Vasto estudo mostra: ela é uma das bases do mercado de trabalho brasileiro e bloqueia a ascensão social. Negros e mulheres são os que mais sofrem. Parte está esgotada quanto se torna quinquagenária – e ainda faltam 15 anos para aposentadoria
Por Wanise Cabral Silva, Ludmila Rodrigues Antunes e Mariane Pereira Rodrigues, em Outras Palavras
Introdução
Não é recente no Brasil o debate sobre as intensas jornadas de trabalho ou sobre as distintas dimensões de informalidades e precariedades nas relações e condições do trabalho. Para fins da discussão proposta sobre o movimento Vida Além do Trabalho (VAT) e as possíveis mudanças urgente na Escala 6×1 e sobre a jornada de trabalho no país, inscritas, inclusive, na Proposta de Emenda à Constituição (PEC) no 8/25, consideramos importante lembrar a trajetória de luta das trabalhadoras e trabalhadores na contribuição para a regulamentação e limitação da jornada de trabalho desde antes da 1930 até a Constituição Federal de 1988 (Brasil, 1988), e que foi em parte mutilada com a reforma trabalhista e suas decorrentes regulamentações.
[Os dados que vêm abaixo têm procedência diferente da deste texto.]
(** The effect on the pages of the space it names, as an operation on a finite
    map from pages to entries. *)
Definition effect (o : op) (r : reply) (w w' : sys) : Prop :=
  match o, r with
  | Create id, Created (Ok _) => (exists s, spaces w' = <[id := s]> (spaces w)) /\
      forall virt, 0 <= virt < 2 ^ 47 -> lookup w' id virt = None
  | Create id, Created (Err e) => e = AllocationFailed /\ spaces w' = spaces w /\ available_frames (pm w').1 = 0
  | Map id virt phys fl, Mapped res =>
      if virt <? KERNEL_BASE then
        map_effect (lookup w id) (lookup w' id) virt (set phys (user_flags fl)) res /\
        (res = Err AllocationFailed -> available_frames (pm w').1 = 0)
      else res = Err KernelAddressViolation /\ w' = w
  | Unmap id virt, Unmapped res =>
      if virt <? KERNEL_BASE then unmap_effect (lookup w id) (lookup w' id) virt res
      else res = Err KernelAddressViolation /\ w' = w
  | Destroy id, Nothing => spaces w' = delete id (spaces w)
  | GetPage, Page (Some p) => exists f, p = f * PAGE_SIZE /\ f ∉ pages w /\ pages w' = {[f]} ∪ pages w
  | GetPage, Page None => w' = w /\ available_frames (pm w').1 = 0
  | PutPage frame, Nothing => pages w' = pages w ∖ {[frame]}
  | Poke addr bytes, Nothing => (pm w').2 = Mem.store (pm w).2 addr bytes
  | _, _ => False
  end.

Definition step_post (regions : list (Z * Z)) (kf : Z) (o : op) (w : sys) (rw : reply * sys) : Prop :=
  effect o rw.1 w rw.2 /\ others_keep (touched o) w rw.2 /\
  ((forall addr bytes, o <> Poke addr bytes) -> bytes_keep w rw.2) /\ exists F' Ts', sys_ok regions kf F' Ts' rw.2.

Lemma sys_same (w : sys) id s : spaces w !! id = Some s -> mkSys (pm w) (<[id := s]> (spaces w)) (pages w) = w.
Proof. intros Hs. rewrite insert_id by done. by destruct w. Qed.

Lemma user_flags_ok fl : in_u 64 fl -> in_u 64 (user_flags fl) /\ Z.testbit (user_flags fl) 0 = true.
Proof. intros Hf. split; [by apply lor_range|]. unfold user_flags. by rewrite Z.lor_spec. Qed.

Lemma map_step cr3 regions kf F Ts w id virt phys fl : sys_ok regions kf F Ts w -> op_ok w (Map id virt phys fl) ->
  returns (step cr3 (Map id virt phys fl) w) (step_post regions kf (Map id virt phys fl) w).
Proof.
  intros Hw ([s Hs] & Hc & Hp & Hfl). cbn [step]. rewrite Hs. unfold map_user_page. fold (user_flags fl).
  destruct (Z.leb_spec 0xFFFF800000000000 virt) as [Hge|Hlt].
  { apply returns_done. rewrite sys_same by done. unfold step_post. split_all; [|done|done|eauto].
    cbn. destruct (Z.ltb_spec virt KERNEL_BASE); [unfold KERNEL_BASE in *; lia|done]. }
  assert (0 <= virt < 2 ^ 47) as Hv by (destruct Hc as [?|[? ?]]; unfold KERNEL_BASE in *; lia).
  destruct (y_owns _ _ _ _ _ Hw id s Hs) as (T & HT & Ho). pose proof Ho as (Ht & Ha & f0 & H0 & Hpf & _).
  destruct (user_flags_ok fl Hfl) as [Hr Hb].
  assert (space_ok F T (pm w)) as Hsp by (split; [apply Hw|done|by apply (y_tables _ _ _ _ _ Hw id)]).
  eapply returns_bind.
  { eapply returns_bind; [by apply (map_ok_tree F T (pm w) s f0 virt phys); [..|apply Hp|done|done]|].
    intros [r am'] (F' & T' & L' & B & He & Hem). destruct r as [[]|e].
    - apply (returns_done _ (fun '(r, s', am') => pml4_phys s' = pml4_phys s /\ active s' = active s /\
        exists F' T' L', becomes L' F T (pm w) F' T' am' /\ map_effect (leaf T (pm w).2) L' virt (set phys (user_flags fl)) r /\
          (r = Err AllocationFailed -> F' = ∅))).
      split_all; [done..|]. by exists F', T', L'.
    - apply returns_done. split_all; [done..|]. by exists F', T', L'. }
  intros [[r s'] am'] (Ep & Ea & F' & T' & L' & B & He & Hem). apply returns_done.
  destruct (space_step L' regions kf F Ts w id s T s' F' T' am' Hw Hs HT Ho B Ep Ea) as (Hw' & Hoth & Hbk & Hl).
  unfold step_post. split_all; [|exact Hoth|done|eauto]. cbn [fst snd effect].
  destruct (Z.ltb_spec virt KERNEL_BASE); [|unfold KERNEL_BASE in *; lia].
  assert (forall v, 0 <= v < 2 ^ 47 -> lookup w id v = leaf T (pm w).2 v) as HL.
  { intros v Hvv. unfold lookup. rewrite Hs. cbn. by apply (owns_mapped _ kf). }
  split; [|intros Er; eapply available_none; [apply Hw'|by apply Hem]]. unfold map_effect in *. rewrite HL by done.
  destruct r as [[]|[]]; try done; (destruct He as [He1 He2]; split; [done|]; intros v' Hv'; rewrite HL, Hl by done; by apply He2).
Qed.

Lemma unmap_step cr3 regions kf F Ts w id virt : sys_ok regions kf F Ts w -> op_ok w (Unmap id virt) ->
  returns (step cr3 (Unmap id virt) w) (step_post regions kf (Unmap id virt) w).
Proof.
  intros Hw ([s Hs] & Hc). cbn [step]. rewrite Hs.
  destruct (decide (KERNEL_BASE <= virt)) as [Hge|Hlt].
  { unfold unmap_user_page. destruct (Z.leb_spec 0xFFFF800000000000 virt); [|unfold KERNEL_BASE in *; lia].
    apply returns_done. rewrite sys_same by done. unfold step_post. split_all; [|done|done|eauto].
    cbn. destruct (Z.ltb_spec virt KERNEL_BASE); [lia|done]. }
  assert (0 <= virt < 2 ^ 47) as Hv by (destruct Hc as [?|[? ?]]; lia).
  destruct (y_owns _ _ _ _ _ Hw id s Hs) as (T & HT & Ho). pose proof Ho as (Ht & Ha & f0 & H0 & Hpf & _).
  assert (space_ok F T (pm w)) as Hsp by (split; [apply Hw|done|by apply (y_tables _ _ _ _ _ Hw id)]).
  destruct (unmap_user_page virt s (pm w)) as [[r s'] am'] eqn:Eu.
  destruct (unmap_ok_tree F T (pm w) s f0 virt r s' am' Hsp H0 Hpf Hv Eu) as (Ep & Ea & L' & B & He).
  apply returns_done. destruct (space_step L' regions kf F Ts w id s T s' F T am' Hw Hs HT Ho B Ep Ea) as (Hw' & Hoth & Hbk & Hl).
  unfold step_post. split_all; [|exact Hoth|done|eauto]. cbn [fst snd effect].
  destruct (Z.ltb_spec virt KERNEL_BASE); [|lia].
  assert (forall v, 0 <= v < 2 ^ 47 -> lookup w id v = leaf T (pm w).2 v) as HL.
  { intros v Hvv. unfold lookup. rewrite Hs. cbn. by apply (owns_mapped _ kf). }
  unfold unmap_effect in *. rewrite HL by done.
  destruct r as [p|[]]; try done; (destruct He as [He1 He2]; split; [done|]; intros v' Hv'; rewrite HL, Hl by done; by apply He2).
Qed.

Lemma space_create_step cr3 regions kf F Ts w id : sys_ok regions kf F Ts w -> read_cr3 cr3 = kf * PAGE_SIZE -> op_ok w (Create id) ->
  returns (step cr3 (Create id) w) (step_post regions kf (Create id) w).
Proof.
  intros Hw Hcr Hid. cbn [step op_ok] in *. destruct (pm w) as [a m] eqn:Epm.
  assert (alloc_ok F (a, m)) as Ha by (rewrite <- Epm; apply Hw).
  assert (kf ∉ F) as Hk. { intros Hin. apply (kf_outside _ _ _ _ _ kf Hw); [|done]. apply (y_usable _ _ _ _ _ Hw). by left. }
  eapply returns_bind; [apply (create_ok F a m cr3 kf Ha Hcr Hk)|].
  { pose proof (proj2 (y_kernel _ _ _ _ _ Hw)) as Hkr. by rewrite Epm in Hkr. }
  intros [r am'] (Htot & Hag & Hr). destruct r as [s|e].
  2: { destruct Hr as (-> & -> & HF). apply returns_done.
    assert (mkSys (a, m) (spaces w) (pages w) = w) as E by (rewrite <- Epm; by destruct w). rewrite E.
    unfold step_post. split_all; [|done|done|eauto]. cbn. split_all; [done..|]. by eapply available_none; [apply Hw|]. }
  destruct Hr as (g & HgF & Hp & Hact & _ & Hsp & Hwk). apply returns_done.
  assert (Ts !! id = None) as HTs.
  { destruct (Ts !! id) as [T|] eqn:E; [|done]. destruct (y_dom _ _ _ _ _ Hw id T E). congruence. }
  assert (frames ({[ [] := g ]} : tree) = {[g]}) as Efr by apply map_img_singleton_L.
  destruct (frame_rule F w am' (<[id := s]> (spaces w)) (pages w) (Some id) regions kf F Ts Hw) as (Hoth & Hown & Hkr); [by rewrite Epm|done|..].
  { intros id' T HT _. apply (y_tables _ _ _ _ _ Hw id' T HT). }
  { intros id' Hne. by rewrite lookup_insert_ne by congruence. }
  assert (owns am'.2 kf s {[ [] := g ]}) as Ho.
  { unfold owns. split_all; [apply Hsp|done|]. exists g. split_all; [by rewrite lookup_singleton_eq|done|].
    intros i Hi. rewrite Hwk by done. symmetry. apply (word_agree F); [done..|lia]. }
  unfold step_post. split_all; [|exact Hoth| |].
  - cbn [fst snd effect]. split; [by exists s|]. intros virt Hv. unfold lookup. cbn [spaces pm]. rewrite lookup_insert_eq. cbn.
    rewrite (owns_mapped _ kf _ _ _ Ho Hv). unfold leaf. by rewrite lookup_singleton_ne.
  - intros _. eapply (agree_bytes_keep F); [by rewrite Epm|]. pose proof (y_pages _ _ _ _ _ Hw). set_solver.
  - exists (F ∖ {[g]}), (<[id := {[ [] := g ]}]> Ts). cbn [snd].
    assert (forall id' T, Ts !! id' = Some T -> frames T ## {[g]}) as Hng.
    { intros id' T HT. destruct (y_tables _ _ _ _ _ Hw id' T HT). set_solver. }
    split; cbn [pm spaces pages].
    + apply Hsp.
    + intros id' s0. destruct (decide (id = id')) as [<-|Hne].
      * rewrite !lookup_insert_eq. intros [= <-]. eauto.
      * intros Hs0. destruct (Hown id' s0 ltac:(congruence) Hs0) as (T0 & HT0 & ?). rewrite lookup_insert_ne by done. eauto.
    + intros id' T0. destruct (decide (id = id')) as [<-|Hne]; [rewrite !lookup_insert_eq; eauto|].
      rewrite !lookup_insert_ne by done. apply (y_dom _ _ _ _ _ Hw).
    + pose proof (y_pages _ _ _ _ _ Hw). intros id' T0 [[<- <-]|[Hne HT0]]%lookup_insert_Some.
      * rewrite Efr. split; set_solver.
      * destruct (y_tables _ _ _ _ _ Hw id' T0 HT0). split; [set_solver|done].
    + intros i1 i2 T1 T2 [[<- <-]|[Hn1 H1]]%lookup_insert_Some [[<- <-]|[Hn2 H2]]%lookup_insert_Some Hne; [done|..].
      * rewrite Efr. symmetry. by eapply Hng.
      * rewrite Efr. by eapply Hng.
      * by eapply (y_apart _ _ _ _ _ Hw i1 i2).
    + pose proof (y_pages _ _ _ _ _ Hw). set_solver.
    + intros x. rewrite (y_usable _ _ _ _ _ Hw), elem_of_difference, elem_of_singleton. split.
      * intros [HF|[Hpg|(i0 & T0 & HT0 & Hx)]]; [|by right; left|].
        -- destruct (decide (x = g)) as [->|]; [|by left]. right; right. exists id, {[ [] := g ]}.
           rewrite lookup_insert_eq, Efr. set_solver.
        -- right; right. exists i0, T0. rewrite lookup_insert_ne; [done|]. congruence.
      * intros [[? _]|[Hpg|(i0 & T0 & [[<- <-]|[Hne HT0]]%lookup_insert_Some & Hx)]]; [by left|by right; left|..].
        -- left. rewrite Efr in Hx. set_solver.
        -- right; right. eauto.
    + rewrite Htot. pose proof (y_total _ _ _ _ _ Hw) as E. by rewrite Epm in E.
    + split; [apply Hw|done].
Qed.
Embora esteja claro que o mercado de trabalho no Brasil tenha estruturas sobre e sob o trabalho informal e precário, no entanto, nos ateremos a quem são as trabalhadoras e trabalhadores formais, com Carteira de Trabalho e Previdência Social, CTPS, assinada e que os corpos que sustentam as estruturas da Escala 6×1.